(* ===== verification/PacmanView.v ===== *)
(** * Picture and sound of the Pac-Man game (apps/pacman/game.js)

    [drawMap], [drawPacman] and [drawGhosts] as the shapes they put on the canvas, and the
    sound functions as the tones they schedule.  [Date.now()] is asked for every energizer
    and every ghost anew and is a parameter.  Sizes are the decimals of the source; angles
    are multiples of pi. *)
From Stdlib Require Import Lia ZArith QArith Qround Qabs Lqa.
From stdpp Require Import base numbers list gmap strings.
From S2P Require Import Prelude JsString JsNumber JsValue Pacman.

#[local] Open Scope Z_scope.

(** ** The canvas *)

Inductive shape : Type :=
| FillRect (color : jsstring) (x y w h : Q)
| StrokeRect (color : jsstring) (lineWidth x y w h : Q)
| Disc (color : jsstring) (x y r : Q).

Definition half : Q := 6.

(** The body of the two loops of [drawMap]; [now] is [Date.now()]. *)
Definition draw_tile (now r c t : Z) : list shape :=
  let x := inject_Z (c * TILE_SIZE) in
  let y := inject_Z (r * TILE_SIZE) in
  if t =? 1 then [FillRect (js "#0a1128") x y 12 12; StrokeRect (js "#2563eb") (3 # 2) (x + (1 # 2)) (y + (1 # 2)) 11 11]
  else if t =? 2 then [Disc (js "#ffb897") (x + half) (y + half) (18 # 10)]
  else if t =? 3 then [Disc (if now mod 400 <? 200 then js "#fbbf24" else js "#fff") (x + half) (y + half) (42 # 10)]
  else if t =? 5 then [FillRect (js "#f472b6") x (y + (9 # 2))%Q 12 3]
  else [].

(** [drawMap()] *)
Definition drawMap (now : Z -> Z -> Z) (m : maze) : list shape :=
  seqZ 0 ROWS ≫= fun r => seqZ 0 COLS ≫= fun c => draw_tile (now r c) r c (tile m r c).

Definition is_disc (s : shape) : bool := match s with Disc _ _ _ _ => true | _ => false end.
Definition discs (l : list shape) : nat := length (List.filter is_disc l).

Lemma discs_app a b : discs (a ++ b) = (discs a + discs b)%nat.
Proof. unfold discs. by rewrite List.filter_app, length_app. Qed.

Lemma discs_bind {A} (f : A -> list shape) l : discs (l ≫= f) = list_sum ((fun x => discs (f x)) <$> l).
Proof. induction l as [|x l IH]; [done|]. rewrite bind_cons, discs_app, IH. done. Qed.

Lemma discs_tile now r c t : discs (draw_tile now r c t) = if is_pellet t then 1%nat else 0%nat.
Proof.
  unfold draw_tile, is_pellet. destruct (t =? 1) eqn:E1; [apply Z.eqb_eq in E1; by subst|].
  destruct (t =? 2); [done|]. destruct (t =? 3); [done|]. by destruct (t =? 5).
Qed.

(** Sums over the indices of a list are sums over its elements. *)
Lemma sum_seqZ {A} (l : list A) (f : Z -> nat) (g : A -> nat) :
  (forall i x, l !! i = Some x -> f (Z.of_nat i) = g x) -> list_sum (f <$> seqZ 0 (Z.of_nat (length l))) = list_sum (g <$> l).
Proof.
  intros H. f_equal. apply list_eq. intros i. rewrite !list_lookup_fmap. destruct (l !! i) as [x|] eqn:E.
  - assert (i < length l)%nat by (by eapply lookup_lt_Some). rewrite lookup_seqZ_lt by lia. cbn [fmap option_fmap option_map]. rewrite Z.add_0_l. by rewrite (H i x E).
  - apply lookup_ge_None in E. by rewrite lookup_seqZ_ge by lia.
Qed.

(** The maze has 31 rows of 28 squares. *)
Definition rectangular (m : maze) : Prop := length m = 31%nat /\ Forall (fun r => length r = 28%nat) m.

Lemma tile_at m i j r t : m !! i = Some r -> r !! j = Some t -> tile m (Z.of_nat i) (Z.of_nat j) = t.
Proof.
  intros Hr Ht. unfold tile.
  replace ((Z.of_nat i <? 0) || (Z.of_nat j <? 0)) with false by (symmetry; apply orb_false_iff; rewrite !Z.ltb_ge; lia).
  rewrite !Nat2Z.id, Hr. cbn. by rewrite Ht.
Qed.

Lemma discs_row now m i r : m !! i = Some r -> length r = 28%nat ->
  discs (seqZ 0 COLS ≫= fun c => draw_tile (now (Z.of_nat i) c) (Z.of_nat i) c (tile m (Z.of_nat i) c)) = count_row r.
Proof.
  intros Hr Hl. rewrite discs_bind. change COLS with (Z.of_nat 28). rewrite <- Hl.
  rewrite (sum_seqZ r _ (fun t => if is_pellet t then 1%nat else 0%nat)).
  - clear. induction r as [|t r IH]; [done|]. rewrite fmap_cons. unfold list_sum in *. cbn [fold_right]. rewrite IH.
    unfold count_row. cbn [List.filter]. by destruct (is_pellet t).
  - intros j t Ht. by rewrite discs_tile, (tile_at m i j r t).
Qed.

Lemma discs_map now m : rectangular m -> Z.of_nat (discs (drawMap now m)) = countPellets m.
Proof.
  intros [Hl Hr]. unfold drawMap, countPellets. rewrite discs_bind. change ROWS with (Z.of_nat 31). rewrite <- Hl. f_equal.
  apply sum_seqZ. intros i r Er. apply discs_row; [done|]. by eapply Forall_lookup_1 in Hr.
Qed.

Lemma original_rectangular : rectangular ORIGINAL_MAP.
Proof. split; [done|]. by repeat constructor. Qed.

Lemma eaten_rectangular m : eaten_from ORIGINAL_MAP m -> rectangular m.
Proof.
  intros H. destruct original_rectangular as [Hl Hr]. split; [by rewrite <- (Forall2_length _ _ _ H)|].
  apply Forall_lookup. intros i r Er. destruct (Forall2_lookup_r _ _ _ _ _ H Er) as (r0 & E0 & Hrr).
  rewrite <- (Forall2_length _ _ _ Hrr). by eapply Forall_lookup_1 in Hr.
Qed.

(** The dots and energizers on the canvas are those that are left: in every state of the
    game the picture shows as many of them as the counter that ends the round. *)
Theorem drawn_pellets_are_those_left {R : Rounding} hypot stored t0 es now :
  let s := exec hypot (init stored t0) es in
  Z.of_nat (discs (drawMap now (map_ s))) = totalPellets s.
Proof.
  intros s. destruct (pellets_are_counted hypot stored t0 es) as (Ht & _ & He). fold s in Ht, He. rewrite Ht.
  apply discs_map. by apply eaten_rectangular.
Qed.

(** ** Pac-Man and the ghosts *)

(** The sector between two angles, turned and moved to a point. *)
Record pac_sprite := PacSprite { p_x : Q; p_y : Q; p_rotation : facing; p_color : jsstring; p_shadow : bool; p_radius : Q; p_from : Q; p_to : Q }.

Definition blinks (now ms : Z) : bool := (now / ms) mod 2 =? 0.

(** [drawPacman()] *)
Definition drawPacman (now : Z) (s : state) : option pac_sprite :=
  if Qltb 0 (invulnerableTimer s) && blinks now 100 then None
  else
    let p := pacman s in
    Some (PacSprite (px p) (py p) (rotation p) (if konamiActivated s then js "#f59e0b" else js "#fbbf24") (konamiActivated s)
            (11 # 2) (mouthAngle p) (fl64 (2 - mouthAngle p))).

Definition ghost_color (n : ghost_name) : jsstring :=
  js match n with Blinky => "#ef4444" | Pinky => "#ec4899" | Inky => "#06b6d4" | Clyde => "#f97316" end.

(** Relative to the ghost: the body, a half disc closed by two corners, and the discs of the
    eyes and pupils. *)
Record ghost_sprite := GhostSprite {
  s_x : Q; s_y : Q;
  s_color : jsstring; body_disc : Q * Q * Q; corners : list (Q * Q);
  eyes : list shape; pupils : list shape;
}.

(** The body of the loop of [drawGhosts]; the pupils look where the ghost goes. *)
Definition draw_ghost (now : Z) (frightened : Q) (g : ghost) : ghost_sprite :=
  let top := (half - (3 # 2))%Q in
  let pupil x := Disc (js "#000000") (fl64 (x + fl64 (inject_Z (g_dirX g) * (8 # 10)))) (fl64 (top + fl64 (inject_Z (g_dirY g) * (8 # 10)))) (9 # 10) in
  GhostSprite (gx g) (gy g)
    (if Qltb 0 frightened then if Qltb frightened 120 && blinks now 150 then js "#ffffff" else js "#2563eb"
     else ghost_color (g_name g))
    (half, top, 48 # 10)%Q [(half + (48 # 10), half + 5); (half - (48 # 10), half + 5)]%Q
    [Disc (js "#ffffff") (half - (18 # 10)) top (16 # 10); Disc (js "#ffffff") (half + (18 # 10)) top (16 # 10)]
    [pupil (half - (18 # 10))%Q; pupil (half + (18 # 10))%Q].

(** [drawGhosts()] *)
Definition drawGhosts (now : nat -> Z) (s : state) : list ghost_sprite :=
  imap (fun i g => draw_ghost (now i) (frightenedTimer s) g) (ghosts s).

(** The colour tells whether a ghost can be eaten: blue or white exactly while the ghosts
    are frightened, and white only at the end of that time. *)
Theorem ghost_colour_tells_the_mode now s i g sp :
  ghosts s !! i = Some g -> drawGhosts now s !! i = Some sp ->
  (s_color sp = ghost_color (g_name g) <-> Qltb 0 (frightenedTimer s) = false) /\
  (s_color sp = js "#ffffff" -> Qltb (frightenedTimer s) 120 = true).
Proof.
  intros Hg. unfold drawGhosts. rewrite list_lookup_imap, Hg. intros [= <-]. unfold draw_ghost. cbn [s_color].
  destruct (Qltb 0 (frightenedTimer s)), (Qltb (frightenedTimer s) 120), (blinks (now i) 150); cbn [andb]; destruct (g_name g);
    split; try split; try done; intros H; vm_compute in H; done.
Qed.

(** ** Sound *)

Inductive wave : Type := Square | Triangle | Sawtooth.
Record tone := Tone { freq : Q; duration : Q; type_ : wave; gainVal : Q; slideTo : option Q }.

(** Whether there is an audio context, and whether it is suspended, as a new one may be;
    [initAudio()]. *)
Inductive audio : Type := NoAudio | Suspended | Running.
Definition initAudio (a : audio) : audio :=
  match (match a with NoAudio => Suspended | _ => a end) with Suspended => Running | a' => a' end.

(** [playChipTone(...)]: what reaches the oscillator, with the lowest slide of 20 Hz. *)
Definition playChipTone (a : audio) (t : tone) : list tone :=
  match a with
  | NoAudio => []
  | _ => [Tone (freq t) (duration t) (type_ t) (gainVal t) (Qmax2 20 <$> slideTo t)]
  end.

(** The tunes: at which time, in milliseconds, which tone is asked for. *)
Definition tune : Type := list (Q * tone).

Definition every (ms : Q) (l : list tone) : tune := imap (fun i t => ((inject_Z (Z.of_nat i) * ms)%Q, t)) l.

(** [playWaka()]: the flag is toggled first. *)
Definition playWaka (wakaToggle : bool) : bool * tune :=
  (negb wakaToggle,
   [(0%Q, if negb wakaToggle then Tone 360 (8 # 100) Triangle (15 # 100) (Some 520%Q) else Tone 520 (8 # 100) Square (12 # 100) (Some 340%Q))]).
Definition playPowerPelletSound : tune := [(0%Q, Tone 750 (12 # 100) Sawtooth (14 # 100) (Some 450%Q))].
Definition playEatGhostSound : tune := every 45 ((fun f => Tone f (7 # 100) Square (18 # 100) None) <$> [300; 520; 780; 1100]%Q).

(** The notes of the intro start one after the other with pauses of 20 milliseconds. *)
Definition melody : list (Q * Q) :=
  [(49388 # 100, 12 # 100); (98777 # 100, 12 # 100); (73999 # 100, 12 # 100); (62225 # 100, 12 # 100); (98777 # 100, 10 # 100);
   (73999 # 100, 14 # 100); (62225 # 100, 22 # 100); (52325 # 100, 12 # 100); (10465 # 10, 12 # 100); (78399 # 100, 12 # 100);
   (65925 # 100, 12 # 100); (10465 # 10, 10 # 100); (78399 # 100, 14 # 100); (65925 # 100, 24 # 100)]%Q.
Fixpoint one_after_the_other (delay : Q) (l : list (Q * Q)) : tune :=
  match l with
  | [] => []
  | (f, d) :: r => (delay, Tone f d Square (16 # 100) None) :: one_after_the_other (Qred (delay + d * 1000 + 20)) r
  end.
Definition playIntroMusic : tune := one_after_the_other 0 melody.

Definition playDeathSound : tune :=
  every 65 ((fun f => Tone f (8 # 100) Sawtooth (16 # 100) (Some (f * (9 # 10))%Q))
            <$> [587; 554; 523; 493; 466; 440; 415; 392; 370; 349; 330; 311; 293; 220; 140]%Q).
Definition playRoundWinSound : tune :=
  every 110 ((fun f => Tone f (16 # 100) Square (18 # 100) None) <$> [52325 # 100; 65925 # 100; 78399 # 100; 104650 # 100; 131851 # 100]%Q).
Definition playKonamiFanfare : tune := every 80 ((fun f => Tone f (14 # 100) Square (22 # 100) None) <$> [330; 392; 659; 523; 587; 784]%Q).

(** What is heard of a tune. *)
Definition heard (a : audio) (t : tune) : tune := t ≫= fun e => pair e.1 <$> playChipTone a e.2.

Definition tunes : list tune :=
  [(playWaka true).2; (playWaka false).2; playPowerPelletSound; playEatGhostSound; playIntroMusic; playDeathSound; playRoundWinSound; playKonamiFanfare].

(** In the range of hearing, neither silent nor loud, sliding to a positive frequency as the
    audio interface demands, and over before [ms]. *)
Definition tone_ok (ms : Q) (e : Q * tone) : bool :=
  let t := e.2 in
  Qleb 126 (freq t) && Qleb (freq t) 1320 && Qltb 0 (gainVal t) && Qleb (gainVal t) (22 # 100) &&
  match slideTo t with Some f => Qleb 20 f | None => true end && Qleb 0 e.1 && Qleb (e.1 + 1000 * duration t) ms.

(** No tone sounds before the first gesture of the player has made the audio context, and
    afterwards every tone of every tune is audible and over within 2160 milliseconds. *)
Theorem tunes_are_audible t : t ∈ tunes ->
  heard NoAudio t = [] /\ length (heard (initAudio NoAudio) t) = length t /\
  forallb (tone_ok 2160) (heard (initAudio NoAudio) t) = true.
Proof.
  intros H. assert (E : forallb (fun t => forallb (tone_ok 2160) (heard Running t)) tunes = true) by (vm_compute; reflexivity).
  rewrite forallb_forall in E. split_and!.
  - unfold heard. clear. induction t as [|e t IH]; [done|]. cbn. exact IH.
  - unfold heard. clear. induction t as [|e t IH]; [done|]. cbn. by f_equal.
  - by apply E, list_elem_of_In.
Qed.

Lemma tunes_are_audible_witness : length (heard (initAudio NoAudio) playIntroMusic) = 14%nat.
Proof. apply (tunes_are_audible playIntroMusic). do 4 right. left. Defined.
——
Task details: Type out again, exactly as written, the lines from the beginning of the material through the one containing "let x := inject_Z (c * TILE_SIZE) in".

Result of the exercise:
(* ===== verification/PacmanView.v ===== *)
(** * Picture and sound of the Pac-Man game (apps/pacman/game.js)

    [drawMap], [drawPacman] and [drawGhosts] as the shapes they put on the canvas, and the
    sound functions as the tones they schedule.  [Date.now()] is asked for every energizer
    and every ghost anew and is a parameter.  Sizes are the decimals of the source; angles
    are multiples of pi. *)
From Stdlib Require Import Lia ZArith QArith Qround Qabs Lqa.
From stdpp Require Import base numbers list gmap strings.
From S2P Require Import Prelude JsString JsNumber JsValue Pacman.

#[local] Open Scope Z_scope.

(** ** The canvas *)

Inductive shape : Type :=
| FillRect (color : jsstring) (x y w h : Q)
| StrokeRect (color : jsstring) (lineWidth x y w h : Q)
| Disc (color : jsstring) (x y r : Q).

Definition half : Q := 6.

(** The body of the two loops of [drawMap]; [now] is [Date.now()]. *)
Definition draw_tile (now r c t : Z) : list shape :=
  let x := inject_Z (c * TILE_SIZE) in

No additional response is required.